Thanks Russ. Just curious, and this might be something for another time, but why always add "street" to the addaboy? How about simply good photography.
Actually, it was an attagirl.
But to answer your question as best I can: I love all kinds of good photography. I kid people on LuLa about landscape, but photographic landscape can be wonderful if it's properly done, though I really do believe an inspired painter can produce landscapes that are more moving than the best landscape photograph.
But in the end, I think exposing and commenting on the human condition (to venture a cliché) is what a camera really is for. So what kinds of photographs do that? I could make a fairly long list of kinds of photographs involving people that don't do that: wedding photography comes to mind as well as the portraits and cute kid pictures I see in the local pros' windows. But to avoid dragging this out, let's cut to the chase and talk about Cartier-Bresson.

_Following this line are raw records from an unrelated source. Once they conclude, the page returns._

(* ===== verification/RegistryUpdates.v ===== *)
(** * Correctness of registry updates

    Validators enter the activation queue when they are funded, and leave it in the order in
    which they became eligible, at most as many in an epoch as the churn limit allows. *)

From Stdlib Require Import Sorting.Sorted.
From S2P Require Import Prelude MathHelper Primitives SlotTime Shuffle Committee Justification ExitQueue Ledger Participation Rewards EpochUpdates.

(** ** Collecting indices *)

Lemma collect_spec p vs : ∀ off i, i ∈ collect p off vs ↔ ∃ n v, i = off + Z.of_nat n ∧ vs !! n = Some v ∧ p v = true.
Proof.
  induction vs as [|v vs IH]; intros off i; cbn [collect]; [split; [set_solver|intros (n & v & _ & Hn & _); by rewrite lookup_nil in Hn]|].
  assert (i ∈ collect p (off + 1) vs ↔ ∃ n w, i = off + Z.of_nat (S n) ∧ vs !! n = Some w ∧ p w = true) as Hrest.
  { rewrite IH. split; intros (n & w & -> & Hn & Hw); exists n, w; (split_and!; [lia|done|done]). }
  destruct (p v) eqn:Hp; rewrite ?elem_of_cons, Hrest; split.
  - intros [->|(n & w & -> & Hn & Hw)]; [by exists 0%nat, v; split; [lia|]|by exists (S n), w].
  - intros ([|n] & w & -> & Hn & Hw); [left; lia|right; by exists n, w].
  - intros (n & w & -> & Hn & Hw). by exists (S n), w.
  - intros ([|n] & w & -> & Hn & Hw); [cbn in Hn; congruence|]. by exists n, w.
Qed.
Lemma collect_NoDup p vs : ∀ off, NoDup (collect p off vs).
Proof.
  induction vs as [|v vs IH]; intros off; cbn [collect]; [constructor|]. destruct (p v); [|apply IH]. apply NoDup_cons. split; [|apply IH].
  rewrite collect_spec. intros (n & w & Hoff & _). lia.
Qed.

(** ** Updating validators *)

(** [l] after [f] at the indices [ix]. *)
Definition updatedAt (f : Validator → Validator) (ix : list Z) (vs : list Validator) : list Validator :=
  imap (λ n v, if bool_decide (Z.of_nat n ∈ ix) then f v else v) vs.

Lemma updatedAt_lookup f ix vs n : updatedAt f ix vs !! n = (λ v, if bool_decide (Z.of_nat n ∈ ix) then f v else v) <$> vs !! n.
Proof. unfold updatedAt. by rewrite list_lookup_imap. Qed.
Lemma updatedAt_length f ix vs : length (updatedAt f ix vs) = length vs.
Proof. apply length_imap. Qed.

Section updates.
Context `{LedgerConfig} `{!SquareRoot}.

Definition withRegistry (vs : list Validator) (s : Ledger) : Ledger := setRegistry (setValidators vs (registry s)) s.

Lemma updateAll_run f ix : ∀ s, NoDup ix → (∀ i, i ∈ ix → known s i) → updateAll f ix s = Ret (withRegistry (updatedAt f ix (Validators s)) s).
Proof.
  induction ix as [|i ix IH]; intros s Hnd Hk; cbn [updateAll].
  - f_equal. unfold withRegistry. replace (updatedAt f [] (Validators s)) with (Validators s); [destruct s as [[] ? ? ? ? ? ? ? ? ? ? ? ? ? ? ?]; done|].
    apply list_eq. intros n. rewrite updatedAt_lookup. by destruct (Validators s !! n).
  - apply NoDup_cons in Hnd as [Hni Hnd]. assert (known s i) as Hi by (apply Hk; left). destruct (known_validator s i Hi) as (v & Hv & ->). cbn [obind].
    unfold UpdateValidatorAt, UpdateValidatorAtIndex. pose proof (known_lt _ _ Hi) as Hlt. unfold Validators in Hlt. rewrite (proj2 (Nat.ltb_lt _ _) Hlt). cbn [obind].
    change (setRegistry _ s) with (withRegistry (<[Z.to_nat i := f v]> (Validators s)) s). rewrite IH; [|done|].
    + assert (updatedAt f ix (<[Z.to_nat i := f v]> (Validators s)) = updatedAt f (i :: ix) (Validators s)) as <-; [|done].
      assert (0 ≤ i) as H0' by apply Hi. apply list_eq. intros n. rewrite !updatedAt_lookup. destruct (decide (n = Z.to_nat i)) as [->|Hn].
      * rewrite list_lookup_insert_eq by done. rewrite Hv. cbn [fmap option_fmap option_map]. rewrite !Z2Nat.id by done.
        rewrite bool_decide_eq_false_2 by done. by rewrite bool_decide_eq_true_2 by left.
      * rewrite list_lookup_insert_ne by done. destruct (Validators s !! n); [|done]. cbn [fmap option_fmap option_map].
        erewrite bool_decide_ext; [done|]. rewrite elem_of_cons. split; [by right|intros [?|?]; [lia|done]].
    + intros j Hj. unfold known, NumValidators, Validators in *. cbn. rewrite length_insert. apply Hk. by right.
Qed.

(** ** The activation queue *)

(** The place of validators in the queue: by the epoch of their eligibility, then by index. *)
Definition precedes (vs : list Validator) (i j : Z) : Prop :=
  ∃ a b, eligibilityOf vs i = Some a ∧ eligibilityOf vs j = Some b ∧ (a < b ∨ (a = b ∧ i < j)).

Lemma Less_precedes vs i j : Less vs i j = true ↔ precedes vs i j.
Proof.
  unfold Less, precedes. destruct (eligibilityOf vs i) as [a|]; [|split; [done|naive_solver]]. destruct (eligibilityOf vs j) as [b|]; [|split; [done|naive_solver]].
  destruct (Z.eqb_spec a b) as [->|Hne]; rewrite Z.ltb_lt; naive_solver (lia || auto).
Qed.
Lemma precedes_trans vs i j k : precedes vs i j → precedes vs j k → precedes vs i k.
Proof. intros (a & b & Ha & Hb & ?) (b' & c & Hb' & Hc & ?). simplify_eq. exists a, c. split_and!; [done|done|lia]. Qed.
Lemma precedes_total vs i j : is_Some (eligibilityOf vs i) → is_Some (eligibilityOf vs j) → i ≠ j → precedes vs i j ∨ precedes vs j i.
Proof. intros [a Ha] [b Hb] Hne. unfold precedes. destruct (decide (a < b ∨ (a = b ∧ i < j))); [left; naive_solver|right; exists b, a; split_and!; [done|done|lia]]. Qed.

Lemma insertSorted_perm vs i l : insertSorted vs i l ≡ₚ i :: l.
Proof. induction l as [|j l IH]; [done|]. cbn [insertSorted]. destruct (Less vs i j); [done|]. rewrite IH. apply Permutation_swap. Qed.
Lemma sortIndices_perm vs l : sortIndices vs l ≡ₚ l.
Proof. induction l as [|i l IH]; [done|]. cbn [sortIndices foldr]. rewrite insertSorted_perm. by f_equiv. Qed.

Henri shot in a wide range of photographic genres including environmental portraiture, and a lot of critics rave about his portraiture. But the only portrait of Henri's I think really conveys something important is his portrait of Ezra Pound: a pathetic, sunken, literary giant who betrayed and diminished himself as well as his country. All that comes across in that picture. According to what Cartier-Bresson wrote about that session, the two of them stared at each other for about twenty minutes without a word spoken.
But the pictures by Henri that really move me are the pictures in which he caught something significant about human interactions. "The Lock at Bougival" is a prime example. Pictures like "The Lock" are what I'd lump into the category "street photography," though very few of them were shot on the street
The thing that comes across to me in your series is the aloneness of those people on the street. They're all moving together, but there's no interaction between them. Then there's the guy with the cell phone in #4. He's on the street with a mass of people, but he's somewhere else. A single shot would have been good, but the five shot series repeats and repeats and drives home the point.

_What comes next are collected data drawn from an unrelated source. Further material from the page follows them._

Lemma slashed_iff_step s s1 s' idx cond cond' :
  slashed_at s s1 idx → slashed_iff s1 s' cond' → (∀ v, Validators s !! Z.to_nat idx = Some v → cond (Z.to_nat idx) v = true) →
  (∀ v, cond' (Z.to_nat idx) v = false) → (∀ n v, n ≠ Z.to_nat idx → cond' n v = cond n v) → slashed_iff s s' cond.
Proof.
  intros (v0 & v1 & Hv0 & Hins & Hfrom & Hw & Hep) [Hlen Hall] Ht Hf Hne. rewrite Hins, length_insert in Hlen. split; [done|].
  intros n v Hv. destruct (decide (n = Z.to_nat idx)) as [->|Hn].
  - rewrite (Ht v Hv). assert (v = v0) as -> by congruence. destruct (Hall (Z.to_nat idx) v1) as (v' & Hv' & Hc).
    { rewrite Hins. apply list_lookup_insert_eq. by eapply lookup_lt_Some. }
    rewrite Hf in Hc. subst v'. by exists v1.
  - destruct (Hall n v) as (v' & Hv' & Hc); [by rewrite Hins, list_lookup_insert_ne|]. exists v'. by rewrite <- Hne, <- Hep.
Qed.

(** The validators of [l] that can be slashed at [epoch]. *)
Definition dueIn (epoch : Z) (l : list Z) (n : nat) (v : Validator) : bool := bool_decide (Z.of_nat n ∈ l) && IsSlashableValidator v epoch.

Lemma slashIndices_effect proposer epoch l s info any s' info' any' :
  NoDup l → (∀ i, i ∈ l → 0 ≤ i) → slashIndices proposer epoch s l info any = Ret (s', info', any') →
  slashed_iff s s' (dueIn epoch l) ∧
  (any' = true → any = true ∨ ∃ i v, i ∈ l ∧ Validators s !! Z.to_nat i = Some v ∧ IsSlashableValidator v epoch = true).
Proof.
  revert s info any. induction l as [|idx l IH]; intros s info any Hnd Hpos Hrun.
  - injection Hrun as <- <- <-. split; [|by left]. by apply slashed_iff_none.
  - apply NoDup_cons in Hnd as [Hni Hnd]. cbn [slashIndices] in Hrun. apply obind_ret in Hrun as (v & Hv & Hrun).
    unfold ValidatorAt, ValidatorAtIndex in Hv. destruct (StateValidators (registry s) !! Z.to_nat idx) as [x|] eqn:Hx; [|done]. injection Hv as ->.
    assert (0 ≤ idx) as Hidx by (apply Hpos; left). assert (∀ i, i ∈ l → 0 ≤ i) as Hpos' by (intros; apply Hpos; by right).
    assert (∀ n w, n ≠ Z.to_nat idx → dueIn epoch l n w = dueIn epoch (idx :: l) n w) as Hrest.
    { intros n w Hn. unfold dueIn. f_equal. apply bool_decide_ext. rewrite elem_of_cons. split; [by right|intros [?|?]; [lia|done]]. }
    assert (∀ w, dueIn epoch l (Z.to_nat idx) w = false) as Hout.
    { intros w. unfold dueIn. rewrite Z2Nat.id by done. by rewrite bool_decide_eq_false_2. }
    destruct (IsSlashableValidator v epoch) eqn:Hsl.
    + apply obind_ret in Hrun as ([s1 info1] & Hone%omap_err_ret & Hrun). cbn [fst snd] in Hrun.
      apply SlashValidator_effect in Hone. destruct (IH _ _ _ Hnd Hpos' Hrun) as [Hrec _]. split; [|intros _; right; exists idx, v; split_and!; [left|done|done]].
      apply (slashed_iff_step s s1 s' idx _ _ Hone Hrec); [|done|done].
      intros w Hw. unfold Validators in Hw. unfold dueIn. rewrite Z2Nat.id, bool_decide_eq_true_2 by (done || left). cbn. congruence.
    + destruct (IH _ _ _ Hnd Hpos' Hrun) as [[Hlen Hall] Hany]. split.
      * split; [done|]. intros n w Hw. destruct (Hall n w Hw) as (w' & Hw' & Hc). exists w'. split; [done|].
        destruct (decide (n = Z.to_nat idx)) as [->|Hn]; [|by rewrite <- Hrest]. rewrite Hout in Hc. unfold dueIn. unfold Validators in Hw.
        assert (w = v) as -> by congruence. by rewrite Hsl, andb_false_r.
      * intros Ha. destruct (Hany Ha) as [?|(i & w & Hi & ?)]; [by left|right; exists i, w; split; [by right|done]].
Qed.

On "Street & PJ" (which, unfortunately, involves very little street photography) we've had arguments about what street photography is, trying to define something that can't be put into words. In the end I'm in about the same position regarding street photography that Justice Stewart was in regarding pornography. I can't define it, but I know it when I see it. I rarely see it, but when I do, I like to point to it and say: "THAT'S IT!"